鉴于注册制度的涵盖面、申请所需的程序和要求、申请并非事先批准机制、申请遭拒绝和不提交申请的后果,以及其他相关条文,上诉庭认为注册制度没有超过为达致合法目的之所需。
无人因该些限制受严苛负担
上诉庭又认为, 没有证据指出任何个人,包括各上诉人,会因为注册制度施加的限制,在行使结社自由的权利方面承受极为严苛的负担。
上诉人有运作基金的业务
上诉庭续指,“基金”被各上诉人以“基金”的名义,为信托契约所订明的共同目的和宗旨而成立。其业务和事务受信托契约和补充信托契约所管限,各上诉人按照这两份信托契约管理“基金”及运作其业务和事务。

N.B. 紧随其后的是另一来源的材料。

(** The mounts of an instance are taken down from the inside out: all of
    them, each once, and none before one that is strictly below it; a mount
    outside of the root stops the cleanup before it starts. *)
Theorem teardown_is_inside_out root mounts :
  match owned_mount_teardown_order root mounts with
  | Ok l => l ≡ₚ mounts /\ inside_out l /\ Forall (fun m => path_starts_with (om_path m) root = true) mounts
  | Err _ => Exists (fun m => path_starts_with (om_path m) root = false) mounts
  end.
Proof.
  unfold owned_mount_teardown_order. destruct (List.find _ mounts) as [m|] eqn:E.
  - apply find_some in E as [Hin%list_elem_of_In Hf%negb_true_iff]. apply Exists_exists. by exists m.
  - split; [apply sort_by_perm|]. split; [apply teardown_inside_out|]. apply Forall_forall. intros m Hm%list_elem_of_In.
    pose proof (find_none _ _ E m Hm) as Hf. by apply negb_false_iff in Hf.
Qed.

(** A mount through the staging needs no other one: if nothing outside of
    the staging is resolved into it and no mount of the instance covers it, the
    recursion of [mount_nullfs_impl] ends within two levels, whatever the system
    answers. *)
Theorem nullfs_mount_ends {W} `{MountWorld W} (record source target_relative : path) read_only
    (s : traced (ChrootInstance * W) MountEvent) r s' :
  let root := ci_root s.1.1 in
  root <> "" -> tracked root record s ->
  Forall (fun m => path_eqb (nm_target m) (join_path root STAGING_ROOT) = false) (nullfs_mounts s.1.1) ->
  (forall w p q, canonicalize w p = inl q -> path_starts_with q (join_path root STAGING_ROOT) = false) ->
  mount_nullfs_impl NULLFS_FUEL source target_relative read_only s = (r, s') -> r <> Ok None.
Proof.
  intros root Hroot Ht Hm Hc Hr. apply nullfs_cases in Hr as [?|(source' & s1 & Hi & Hev & _ & _ & Hr)]; [done|]. fold root in Hr.
  assert (tracked root record s1) as Ht1 by (destruct Ht; split; by rewrite ?Hi, ?Hev).
  rewrite <- Hi in Hm. unfold through_staging in Hr. apply M_bind_cases in Hr as (o & s2 & Hx & Hr).
  pose proof (mappings_staging s1) as Hmap. pose proof (keeps_prepare_staging root record Hroot s1 Ht1) as Ht2.
  rewrite Hx in Hmap, Ht2. cbn in Hmap, Ht2. destruct Hr as [(u & -> & Hr)|(e & -> & -> & _)]; [|done].
  rewrite self_bind, update_bind in Hr. cbn zeta in Hr. apply M_bind_cases in Hr as (o & s3 & Hx3 & Hr).
  set (s2' := ((_, _), _)) in Hx3.
  assert (ci_root s2'.1.1 = root /\ tracked root record s2') as [Hr2 Ht2'] by (split; [apply Ht2|by destruct Ht2]).
  pose proof (keeps_mount_nullfs_impl root record Hroot 1 source' (join_path STAGING_ROOT (show_N (next_mount_staging_id s2.1.1)))
                read_only s2' Ht2') as Ht3. rewrite Hx3 in Ht3. cbn [snd] in Ht3.
  apply nullfs_direct in Hx3; cycle 1.
  { intros w x _. rewrite Hr2. apply staging_not_aliased; [done|apply Ht2'|]. cbn. by rewrite Hmap. }
  destruct Hr as [([u'|] & -> & Hr)|(e & -> & -> & _)]; [|done..].
  apply M_bind_cases in Hr as (o & s4 & Hx4 & Hr).
  assert (ci_root s3.1.1 = root) as Hr3 by apply Ht3.
  apply nullfs_direct in Hx4; cycle 1.
  { intros w x Hp. rewrite Hr3 in *. unfold nullfs_source_aliases_parent. cases; try done.
    apply not_true_iff_false. intros Hq%path_eqb_true. match goal with Hcan : canonicalize w _ = inl _ |- _ => apply Hc in Hcan as Hout end.
    apply not_true_iff_false in Hout. apply Hout. rewrite Hp in Hq by apply staging_holds, Hroot.
    apply path_starts_with_true. rewrite Hq. apply path_starts_with_true, staging_holds, Hroot. }
  destruct Hr as [([u''|] & -> & Hr)|(e & -> & -> & _)]; [|done..].
  unfold fmap, M_fmap in Hr. destruct (update _ s4) as [[]]; by injection Hr as <- <-.
Qed.
(* ===== verification/NestedSandbox.v ===== *)
(** * NestedSandbox: the root of a sandbox started by a sandbox
    (src/src/sandbox/spawn_broker.rs: NestedSandboxRoot)

    A process that asks for a sandbox of its own gets a copy of its sandbox's
    root, with the mounts cloned into it through a private staging.  The record
    that owns the root is published before the root exists, so that a later
    recovery finds it.  The calls are recorded as in SandboxMounts. *)
From Stdlib Require Import Ascii String NArith ZArith Lia Permutation.
From stdpp Require Import base list strings sets.
From S2P Require Import Prelude MountCalls SecureMount Effects Traces Collections RustStr RustNum RustPath HostFs Processes InstallationPaths Records RunRecords SandboxRecovery Activation BrokerProtocol SandboxMounts.

Record NestedSandboxRoot := mkNested {
  ns_root : path;
  ns_run_record : path;
  ns_mounts : list OwnedMount;
}.

(** What of [SandboxExecutionContext] is used here. *)
Record SandboxExecutionContext := mkContext {
  cx_paths : Installation;
  cx_app_id : string;
  cx_root : path;
  cx_nested_mounts : list OwnedMount;
  cx_mounts : list OwnedMount;
}.

(** The copying of files, and the permission bits of an entry. *)
Class NestedWorld (W : Type) `{MountWorld W} := {
  entry_mode : W -> path -> nat;
  copy_file : path -> path -> W -> io_result unit * W;
}.

Section Nested.
Context {W : Type} `{NestedWorld W}.
(** The process, its counter of records, and the process table. *)
Context (pid : N) (next_sequence : M W N).
Abbreviation T A := (M (traced (NestedSandboxRoot * W) MountEvent) A) (only parsing).

Definition push_mount (m : OwnedMount) (s : NestedSandboxRoot) : NestedSandboxRoot :=
  mkNested (ns_root s) (ns_run_record s) (ns_mounts s ++ [m]).
Definition drain_mounts (s : NestedSandboxRoot) : NestedSandboxRoot := mkNested (ns_root s) (ns_run_record s) [].
(* ===== verification/BrokerService.v ===== *)
(** * BrokerService: what the spawn broker does with a connection
    (src/src/sandbox/spawn_broker.rs: receive_packet, spawn_in_existing_sandbox,
    handle_connection and what they call)

    A connection brings one request.  A spawn request passes descriptors along,
    which the broker duplicates for the process it starts; the process is
    watched until its tree has ended, and the client is told.  All calls are
    recorded; the lemmas account for every descriptor that was received or made,
    whatever the system answers and wherever the service stops. *)
From Stdlib Require Import Ascii String NArith ZArith Lia Permutation.
From stdpp Require Import base list strings sets gmap.
From S2P Require Import Prelude Effects Traces Collections RustStr RustNum RustPath HostFs Processes ProcessTrees InstallationPaths Records RunRecords LaunchRequest BrokerProtocol SandboxMounts NestedSandbox.

Definition SIGINT : Z := 2.

(** ** Messages and calls *)

(** A control message: whether it carries descriptors ([SOL_SOCKET],
    [SCM_RIGHTS]), the bytes of its data, and the descriptors there. *)
Record ControlMessage := mkControl { cm_rights : bool; cm_bytes : Z; cm_data : list Z }.

(** What [recvmsg] delivers: the packet, whether it or its control data was cut
    off, and the control messages. *)
Record Message := mkMessage { rm_packet : bytes; rm_truncated : bool; rm_control : list ControlMessage }.

(** [poll]: whether it reported anything, and the flags. *)
Record Polled := mkPolled { po_any : bool; po_gone : bool; po_input : bool }.

Inductive BrokerEvent :=
| EReceive (m : option Message)
| ECloexec (fd : Z) (ok : bool)
| EClose (fd : Z)
| EPoll (p : Polled)
| EStopping (b : bool)
| ERead (fd : Z) (r : io_result bytes)
| EDuplicate (fd minimum : Z) (r : io_result Z)
| EPipe (r : io_result (Z * Z))
| ESpawn (mappings : list (Z * Z)) (r : io_result Z)
| EKillChild (pid : Z)
| EWaitChild (pid : Z)
| ESend (message request : N) (payload : bytes) (ok : bool)
| EPause (milliseconds : Z)
| ETree (e : TreeEvent)
| EDropTree (pid : Z) (r : result (option unit))
| ENested (e : MountEvent)
| ERelease (fd : Z)
| ESocket (r : io_result Z)
| EBind (path : path) (r : io_result unit)
| EListen (r : io_result unit).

根据信托契约,各上诉人通过一个大体的管治架构进行决策,并就“基金”事务给予指示,重点包括分发捐款。基金的秘书施城威及秘书处统筹“基金”日常管理、运作及执行各上诉人的指示。自2019年7月起,各上诉人在香港不同地点定期举行会议,就“基金”的业务和事务进行讨论及决策,这些地点是他们运作“基金”业务的地方。
基金运作具实质及永久特性
此外,“基金”的运作在一定程度上具有正式、实质及永久的特性。各上诉人以受托人身分于2019年7月4日与“真普联”订立协议,这协议具法律约束力,“基金”因而得以通过“真普联”的银行帐户接收及分发公众捐款。根据信托契约,他们必须备存有关接收及分发捐款的帐目和结算单。同时,“基金”亦委任核数师,通过其Facebook 专页及网站,不时向公众更新其工作,并通过各上诉人与公众进行积极互动。
各上诉人有为基金筹募捐款
上诉庭又指,各上诉人一直有意使用“基金”作为筹募、收集及运用公众捐款的工具,以支援反修例运动。“基金”有必要以信托形式设立,从而确保向公众有所交代,此举明显使有关安排更为正式,増加公众信心,有助筹募捐款。
这基金并非是一笔信托形式的金钱
上诉庭认为,“基金”并非单纯“只是一笔上诉人以信托形式持有的金钱”。在基础协议下,各上诉人之间有相互的权利和义务,致使他们在以“基金”模式运作时,有责任按照信托契约及补充信托契约行事。
认为基金属条例所指的社团
上诉庭认为,“基金”是《社团条例》所指的社团,但它于2019年6月28日成立后的1个月内 ,没有根据《社团条例》申请注册或申请豁免注册。而各上诉人均是“基金”作为社团的干事。而控方已证明控罪元素,因此上诉庭驳回上诉。